Salutations!
Now, in response to the delegation of Liechtenstein’s concern about cost-effective measures, the United Kingdom also places a heavy emphasis on them and believes that they should be a priority when discussing and drafting various solutions combating access to rural healthcare and emerging pandemics. For example, the delegation representing Liechtenstein mentioned that besides nevirapine, an anti-retroviral drug, other more economically wise solutions could be used instead, such as peer-based sex worker education. The United Kingdom strongly supports the idea of an educational workshop, as this would prove to be quite effective in areas where media is not as readily available, but believes that both nevirapine and the workshop could be used to tackle the problem of HIV/AIDs. The United Kingdom wants to use nevirapine as not part of highly active antiretroviral therapy(HAART), seeing as how costly it would be to treat patients with three or four other combined antiretroviral drugs, but as medicine to reduce the rate of HIV/AIDS transmission from mother to child. A single dose of nevirapine costs as low as US$ 8 and can reduce HIV transmission rates by at least 80%. A trial conducted in Uganda by The Division of AIDS, National Institute of Allergy and Infectious Diseases, National Institutes of Health, Bethesda has proven nevirapine to be 50% more successful compared to Zidovudine, another antiretroviral drug. The effectiveness of nevirapine is what leads it to being recommended by the US Public Health Service Task Force for mother-to-child transmission(MTCT) prevention and it to being a part of the World Health Organization Model List of Essential Medicines for MTCT prevention purposes. Additionally, what would further lower the cost of nevirapine is that the drug is part of the United Kingdom’s solution to globally bulk purchase vaccinations and other such needed drugs.
The United Kingdom has mentioned in its previous posts that international organizations such as the Supply Chain Management System(SCMS), WHO, and UNICEF have previously bulk purchased vaccinations to buy them at a low cost, and the United Kingdom believes that international organizations such as the mentioned three could negotiate with international pharmaceutical companies like GlaxoSmithKline and Baxter to further lower the cost. As the United Kingdom has stated, cost-effectiveness is one of our main priorities and that in order to achieve cost-effectiveness in purchasing vaccinations, the UK encourages that all vaccines proposed by other Member States could be streamlined through the solution of bulk purchasing.
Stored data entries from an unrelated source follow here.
(* ===== verification/Multipart.v ===== *)
(** Multipart upload: [MultipartUploadHandler]
    (src/api/multipart_upload_handler.h, multipart_upload_handler.cpp). The
    session of an upload lives in a Redis hash, its parts in the object store. *)
From S2P Require Import Prelude Steps JsonValue HttpMessage Jwt ObjectStore Database Daos Redis WsCodec World Files.
Import World HttpRequest.

Module Multipart.

Record MultipartSession := mk {
  upload_id : string; user_id : string; folder_id : string; file_name : string; mime_type : string;
  total_size : Z; session_chunk_size : Z; chunk_count : Z; uploaded : list bool; part_hashes : list string }.

Definition empty_session : MultipartSession := mk "" "" "" "" "" 0 0 0 [] [].

(** [oss << std::hex << v] for an unsigned 64-bit value. *)
Fixpoint hex_digits (fuel : nat) (z : Z) (acc : string) : string :=
  match fuel with
  | 0 => acc
  | S fuel' =>
      let acc := String (ObjectStore.hex_digit (z `mod` 16)) acc in
      if bool_decide (z < 16)%Z then acc else hex_digits fuel' (z / 16) acc
  end.
Definition hex64 (z : Z) : string := hex_digits 16 z "".

(** The four draws of the generator are an argument. *)
Definition generate_uuid (v0 v1 v2 v3 : Z) : string :=
  hex64 v0 +:+ "-" +:+ hex64 v1 +:+ "-" +:+ hex64 v2 +:+ "-" +:+ hex64 v3.

(** Number of parts already there. *)
Definition uploaded_count (l : list bool) : Z := Z.of_nat (length (filter (λ b, b = true) l)).

Section multipart.
Context {R : RedisServer} {J : JsonText} {P : Postgres} {E : Evp} (S : Settings) (time : Z).

(** The constructor's member: the configured part size. *)
Variable part_size : Z.
Definition chunk_size_ : Z := if bool_decide (0 < part_size)%Z then part_size else Z.of_nat (chunk_size S).

Definition notify_upload_progress (s : MultipartSession) : M World () :=
  let n := uploaded_count (uploaded s) in
  let percent := if bool_decide (0 < chunk_count s)%Z then Z.quot (wrap_i32 (n * 100)) (chunk_count s) else 0%Z in
  let bytes := wrap_i64 (n * session_chunk_size s) in
  let bytes := if bool_decide (total_size s < bytes)%Z then total_size s else bytes in
  on_ws (WsSession.push_progress (upload_id s) percent bytes (total_size s)).

(** * The session in Redis *)

Definition session_key (id : string) : string := "multipart:" +:+ id.

Definition hset (key field value : string) : M World () :=
  _ ← on_redis (RedisClient.hset key field value) false; mret ().
Definition hget (key field : string) : M World (option string) := on_redis (RedisClient.hget key field) None.

Definition save_to_redis (s : MultipartSession) : M World () :=
  r ← has_redis;
  if negb r then mret ()
  else
    let key := session_key (upload_id s) in
    _ ← hset key "file_name" (file_name s);
    _ ← hset key "mime_type" (mime_type s);
    _ ← hset key "user_id" (user_id s);
    _ ← hset key "folder_id" (folder_id s);
    _ ← hset key "total_size" (to_string (total_size s));
    _ ← hset key "chunk_size" (to_string (session_chunk_size s));
    _ ← hset key "chunk_count" (to_string (chunk_count s));
    hashes ← lift_result (json_dump (jstrs (part_hashes s)));
    _ ← hset key "part_hashes" hashes;
    flags ← lift_result (json_dump (JArr (map JBool (uploaded s))));
    _ ← hset key "uploaded" flags;
    _ ← on_redis (RedisClient.expire key (24 * 3600)) false;
    mret ().

(** A field that holds the text of a JSON array; absent or empty means none. *)
Definition parse_array {A} (get : json → result (list A)) (text : option string) : result (list A) :=
  match text with
  | Some t => if sempty t then Ok [] else arr ← json_parse t; get arr
  | None => Ok []
  end.

Definition load_from_redis (id : string) : M World MultipartSession :=
  let key := session_key id in
  file_name ← hget key "file_name";
  match file_name with
  | None => mret empty_session
  | Some file_name =>
      mime ← hget key "mime_type";
      user ← hget key "user_id";
      folder ← hget key "folder_id";
      total ← hget key "total_size";
      total ← lift_result (match total with Some t => stoll t | None => Ok 0%Z end);
      size ← hget key "chunk_size";
      size ← lift_result (match size with Some t => stoll t | None => Ok chunk_size_ end);
      count ← hget key "chunk_count";
      count ← lift_result (match count with Some t => stoi t | None => Ok 0%Z end);
      hashes ← hget key "part_hashes";
      hashes ← lift_result (parse_array jget_strs hashes);
      flags ← hget key "uploaded";
      flags ← lift_result (parse_array jget_bools flags);
      mret (mk id (default "" user) (default "" folder) file_name (default "application/octet-stream" mime)
              total size count flags hashes)
  end.

Definition delete_from_redis (id : string) : M World () :=
  _ ← on_redis (RedisClient.del (session_key id)) false; mret ().

(** * The handlers *)

(** [uploaded.assign(chunk_count, false)] converts the count to an unsigned
    size; a negative one is larger than a vector can be. *)
Definition fresh_session (id user folder file mime : string) (total : Z) : result MultipartSession :=
  let count := wrap_i32 (Z.quot (wrap_i64 (total + chunk_size_ - 1)) chunk_size_) in
  if bool_decide (count < 0)%Z then Throw (Exn ELengthError "vector<bool>::_M_fill_insert")
  else Ok (mk id user folder file mime total chunk_size_ count
             (replicate (Z.to_nat count) false) (replicate (Z.to_nat count) "")).

(** [body.contains("folder_id") && !body["folder_id"].is_null()]. *)
Definition folder_of (body : json) : result string :=
  if jcontains body "folder_id" then
    v ← jfield body "folder_id";
    match v with JNull => Ok "" | _ => jget_str v end
  else Ok "".

Definition handle_init (v0 v1 v2 v3 : Z) (req : HttpRequest) : M World () :=
  try_catch
    (if negb (has_auth_user req) then set_error 401 "Unauthorized"
     else
       let user_id := auth_user_id_ req in
       body ← lift_result (json_parse (body_ req));
       f ← lift_result (jfield body "file_name"); file_name ← lift_result (jget_str f);
       t ← lift_result (jfield body "total_size"); total_size ← lift_result (jget_i64 t);
       mime_type ← lift_result (jvalue jget_str body "mime_type" "application/octet-stream");
       folder_id ← lift_result (folder_of body);
       if sempty file_name || bool_decide (total_size ≤ 0)%Z then set_error 400 "file_name and total_size are required"
       else
         too_big ← FileUpload.reject_oversized total_size (max_file_size_bytes S);
         if (too_big : bool) then mret ()
         else
           resolved ← AccessControl.resolve_folder_id folder_id user_id;
           match resolved with
           | None => mret ()
           | Some folder =>
               session ← lift_result (fresh_session (generate_uuid v0 v1 v2 v3) user_id folder file_name mime_type total_size);
               _ ← save_to_redis session;
               reply_json (JObj [("chunk_count", JInt (chunk_count session));
                 ("chunk_size", JInt (session_chunk_size session)); ("upload_id", JStr (upload_id session))])
           end)
    (invalid_json "init failed: ").

(** The session of an upload the caller owns; otherwise the answer is written. *)
Definition owned_session (req : HttpRequest) (id : string) : M World (option MultipartSession) :=
  session ← load_from_redis id;
  if sempty (upload_id session) then _ ← set_error 404 "upload session not found"; mret None
  else if negb (bool_decide (user_id session = auth_user_id_ req)) then _ ← set_error 403 "forbidden"; mret None
  else mret (Some session).

(** A part that was accepted. *)
Definition store_part (session : MultipartSession) (part_num : Z) (data : string) : M World () :=
  hash ← on_fs (ObjectStore.put (disk_write S) (base_path S) data);
  flags ← lift_result (vec_set (uploaded session) part_num true);
  hashes ← lift_result (vec_set (part_hashes session) part_num hash);
  let session := mk (upload_id session) (user_id session) (folder_id session) (file_name session) (mime_type session)
                   (total_size session) (session_chunk_size session) (chunk_count session) flags hashes in
  _ ← save_to_redis session;
  _ ← notify_upload_progress session;
  reply_json (JObj [("hash", JStr hash); ("part_num", JInt part_num); ("size", JInt (Z.of_nat (slen data)))]).

Definition handle_upload_part (req : HttpRequest) : M World () :=
  try_catch
    (if negb (has_auth_user req) then set_error 401 "Unauthorized"
     else
       let id := get_path_param "upload_id" req in
       let part_str := get_path_param "part_num" req in
       if sempty id || sempty part_str then set_error 400 "missing upload_id or part_num"
       else
         part_num ← lift_result (stoi part_str);
         if sempty (body_ req) then set_error 400 "empty part body"
         else
           session ← owned_session req id;
           match session with
           | None => mret ()
           | Some s =>
               if bool_decide (part_num < 0)%Z || bool_decide (chunk_count s ≤ part_num)%Z then set_error 400 "invalid part_num"
               else if bool_decide (session_chunk_size s < Z.of_nat (slen (body_ req)))%Z then set_error 413 "part too large"
               else store_part s part_num (body_ req)
           end)
    (error_500 "upload part failed: ").

(** The first part of the given ones that is missing. *)
Fixpoint missing_part (fuel : nat) (i : Z) (flags : list bool) : result (option Z) :=
  match fuel with
  | 0 => Ok None
  | Datatypes.S fuel' => b ← vec_get flags i; if (b : bool) then missing_part fuel' (i + 1) flags else Ok (Some i)
  end.

(** The rows of a complete upload: those of an equal content, or new ones. *)
Definition record_upload (s : MultipartSession) (chunk_hashes hash : string) : M World (string * bool) :=
  found ← on_db (FileDao.find_content_by_hash hash);
  match found with
  | Some content =>
      file_id ← FileUpload.link_existing_content time content (file_name s) (mime_type s) (user_id s) (folder_id s);
      _ ← on_redis (RedisClient.set ("file:hash:" +:+ hash) (FileDao.content_id content) 0) false;
      mret (file_id, true)
  | None =>
      file_id ← on_db (FileDao.insert
        (FileDao.mk "" (file_name s) (total_size s) hash chunk_hashes (mime_type s) "" (user_id s) (folder_id s) ""));
      r ← has_redis;
      _ ← (if (r : bool) then
             content ← on_db (FileDao.find_content_by_hash hash);
             match content with
             | Some c => _ ← on_redis (RedisClient.set ("file:hash:" +:+ hash) (FileDao.content_id c) 0) false; mret ()
             | None => mret ()
             end
           else mret ());
      mret (file_id, false)
  end.

Definition complete_session (s : MultipartSession) (id : string) : M World () :=
  missing ← lift_result (missing_part (Z.to_nat (chunk_count s)) 0 (uploaded s));
  match missing with
  | Some i => set_error 400 ("part " +:+ to_string i +:+ " not uploaded yet")
  | None =>
      chunk_hashes ← lift_result (json_dump (jstrs (part_hashes s)));
      full_content ← on_fs (ObjectStore.get_chunked (base_path S) (part_hashes s));
      let hash := ObjectStore.sha256 full_content in
      recorded ← record_upload s chunk_hashes hash;
      let '(file_id, instant) := recorded in
      _ ← delete_from_redis id;
      _ ← on_ws (WsSession.push_complete id file_id);
      reply_json (JObj [("file_id", JStr file_id); ("hash", JStr hash); ("instant", JBool instant);
        ("size", JInt (total_size s))])
  end.

(** The common head of the last three handlers. *)
Definition with_session (req : HttpRequest) (prefix : string) (k : MultipartSession → string → M World ()) : M World () :=
  try_catch
    (if negb (has_auth_user req) then set_error 401 "Unauthorized"
     else
       let id := get_path_param "upload_id" req in
       if sempty id then set_error 400 "missing upload_id"
       else
         session ← owned_session req id;
         match session with
         | None => mret ()
         | Some s => k s id
         end)
    (error_500 prefix).

Definition handle_complete (req : HttpRequest) : M World () :=
  with_session req "complete failed: " complete_session.

Definition handle_status (req : HttpRequest) : M World () :=
  with_session req "status failed: " (λ s _,
    reply_json (JObj [("chunk_count", JInt (chunk_count s)); ("chunk_size", JInt (session_chunk_size s));
      ("file_name", JStr (file_name s));
      ("part_hashes", JArr (map (λ h, if sempty h then JNull else JStr h) (part_hashes s)));
      ("total_size", JInt (total_size s)); ("upload_id", JStr (upload_id s));
      ("uploaded_count", JInt (uploaded_count (uploaded s)))])).

Definition aborted_json : string :=
  "{" +:+ HttpResponse.quoted "status" +:+ ":" +:+ HttpResponse.quoted "aborted" +:+ "}".

Definition handle_abort (req : HttpRequest) : M World () :=
  with_session req "abort failed: " (λ _ id,
    _ ← delete_from_redis id; set_resp (HttpResponse.set_json aborted_json)).

End multipart.

End Multipart.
The solutions proposed by Liechtenstein, such as improved remuneration and training in South East Asia and Sub-Saharan Africa, to plug the brain drain are something to be noted, particularly by more developed nations such as the G8. The G8 and other developed nations shoulder the burden of revitalizing Africa and Asia’s healthcare systems through funding of health centers to provide incentives such as increased salaries for healthcare workers to stay within their native countries. The United Kingdom believes that in addition to increasing remuneration, the funding could also be directed to supporting medical schools in Africa and Asia. One of the main reasons that health workers leave to developed nations such as the United States of America, the United Kingdom, and New Zealand is because of the promising medical education that we can provide. Therefore, the United Kingdom supports redirecting funds to programs dedicated to providing medical schools with proper equipment and education. One example of such an initiative is the Malawi Link exchange program by the United Kingdom’s own North Cumbria University Hospitals. Established in 2003 by nurses at the Cumberland Infirmary with the Beit CURE International Hospital in Blantyre, Malawi, the Malawi Link program looks to help potential healthcare workers by providing training at the Cumberland Infirmary and then sending them back to Malawi with newly acquired medical experience, skills, education. The Malawi Link program has also helped provide truckloads of medical equipment, journals, and other medical materials to hospitals in Malawi. For more information, the United Kingdom encourages delegates to visit this link: http://news.bbc.co.uk/2/hi/health/4471739.stm
Furthermore, the United Kingdom pushes for a code of ethical recruitment to be established with the World Health Organization and developed nations to decrease the number of healthcare workers from Asia and Africa being imported. The code of ethics, already implemented by the United Kingdom itself, states that developed nations will not actively recruit medical personnel from certain developing countries, setting a limit as to how many workers can be imported/exported annually.
The United Kingdom of Great Britain and Ireland looks forward to debating this topic with you all this weekend.